• [WORK TO COMPLETE]:
Beneath this task are records; print exactly the stretch of them from the line with "[sort.Sort] of the" through the line with "- A Go [string]", both ends included.

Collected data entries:
______
(** * charithe/sentiment: the caching pipeline and the result shaper

    A shallow embedding of [ProcessSentiment], [getCachedResult] and
    [processAPIResult] (the service with the REST handler), of the earlier
    [Handle] variant that lacks the negative-limit guard, and of the library
    routines they call into: [strings.TrimSpace], [strings.ToLower] and
    [sort.Sort] of the Go 1.10 toolchain the Dockerfile pins.  Around them:
    [handleHTTPRequest] with [strconv.Atoi] and [http.Error], the options
    and [NewService], and the level enablers of [initLogging].

    Conventions.
    - A Go [string] is a [string] of bytes.  [strings.TrimSpace] and
      [strings.ToLower] are embedded on ASCII text (every byte below 128);
      the Unicode tables they consult for other runes are not part of the
      repository, and statements about them carry an [isASCII] premise.
      [GoUnicode] has them rune by rune for ASCII and three Greek letters.
    - A [float32] score is a rational ([Q]): every finite float is one and
      [<] on floats is [<] on their values.  NaN is outside the model.
    - A slice is a [list]; the [nil] slice is [[]].  A pointer that may be
      [nil] is an [option]: the sentences of a message and their [Text] and
      [Sentiment] in [languagepb] are.  Going through a nil pointer panics.
      The messages that have them all are the [scored] ones; the statements
      about shaping alone are about those, and
      [SentimentFacts.processAPIResult_message] carries them to the
      messages as Go holds them.
    - [int] is unbounded: slice indices in [nat], the limit in [Z]. *)

From Stdlib Require Import QArith ZArith Lia Ascii String Sorting.Sorted Permutation.
From stdpp Require Import gmap strings list fin_maps sorting pretty.

Open Scope nat_scope.

(* ===================================================================== *)
(** * strings: TrimSpace and ToLower on ASCII text                        *)
(* ===================================================================== *)

Module GoStrings.

(** [unicode.IsSpace] below U+0080: '\t', '\n', '\v', '\f', '\r', ' '. *)
Definition isSpace (c : ascii) : bool :=
  let n := N_of_ascii c in
  ((9 <=? n) && (n <=? 13) || (n =? 32))%N.

Definition isUpper (c : ascii) : bool :=
  let n := N_of_ascii c in ((65 <=? n) && (n <=? 90))%N.

(** [c += 'a' - 'A'] for 'A' <= c <= 'Z'. *)
Definition toLowerByte (c : ascii) : ascii :=
  if isUpper c then ascii_of_N (N_of_ascii c + 32) else c.

Definition isASCIIByte (c : ascii) : bool := (N_of_ascii c <? 128)%N.

Fixpoint isASCII (s : string) : bool :=
  match s with
  | EmptyString => true
  | String c s' => isASCIIByte c && isASCII s'
  end.

Fixpoint allSpace (s : string) : bool :=
  match s with
  | EmptyString => true
  | String c s' => isSpace c && allSpace s'
  end.

(** Leading white space: advance [start] while [s[start]] is a space. *)
Fixpoint trimLeft (s : string) : string :=
  match s with
  | EmptyString => EmptyString
  | String c s' => if isSpace c then trimLeft s' else s
  end.

(** Trailing white space: retreat [stop] while [s[stop-1]] is a space. *)
Fixpoint trimRight (s : string) : string :=
  match s with
  | EmptyString => EmptyString
  | String c s' =>
      match trimRight s' with
      | EmptyString => if isSpace c then EmptyString else String c EmptyString
      | t => String c t
      end
  end.

Definition TrimSpace (s : string) : string := trimRight (trimLeft s).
______
• [WRITTEN REPLY]:
    [sort.Sort] of the Go 1.10 toolchain the Dockerfile pins.  Around them:
    [handleHTTPRequest] with [strconv.Atoi] and [http.Error], the options
    and [NewService], and the level enablers of [initLogging].

    Conventions.
    - A Go [string] is a [string] of bytes.  [strings.TrimSpace] and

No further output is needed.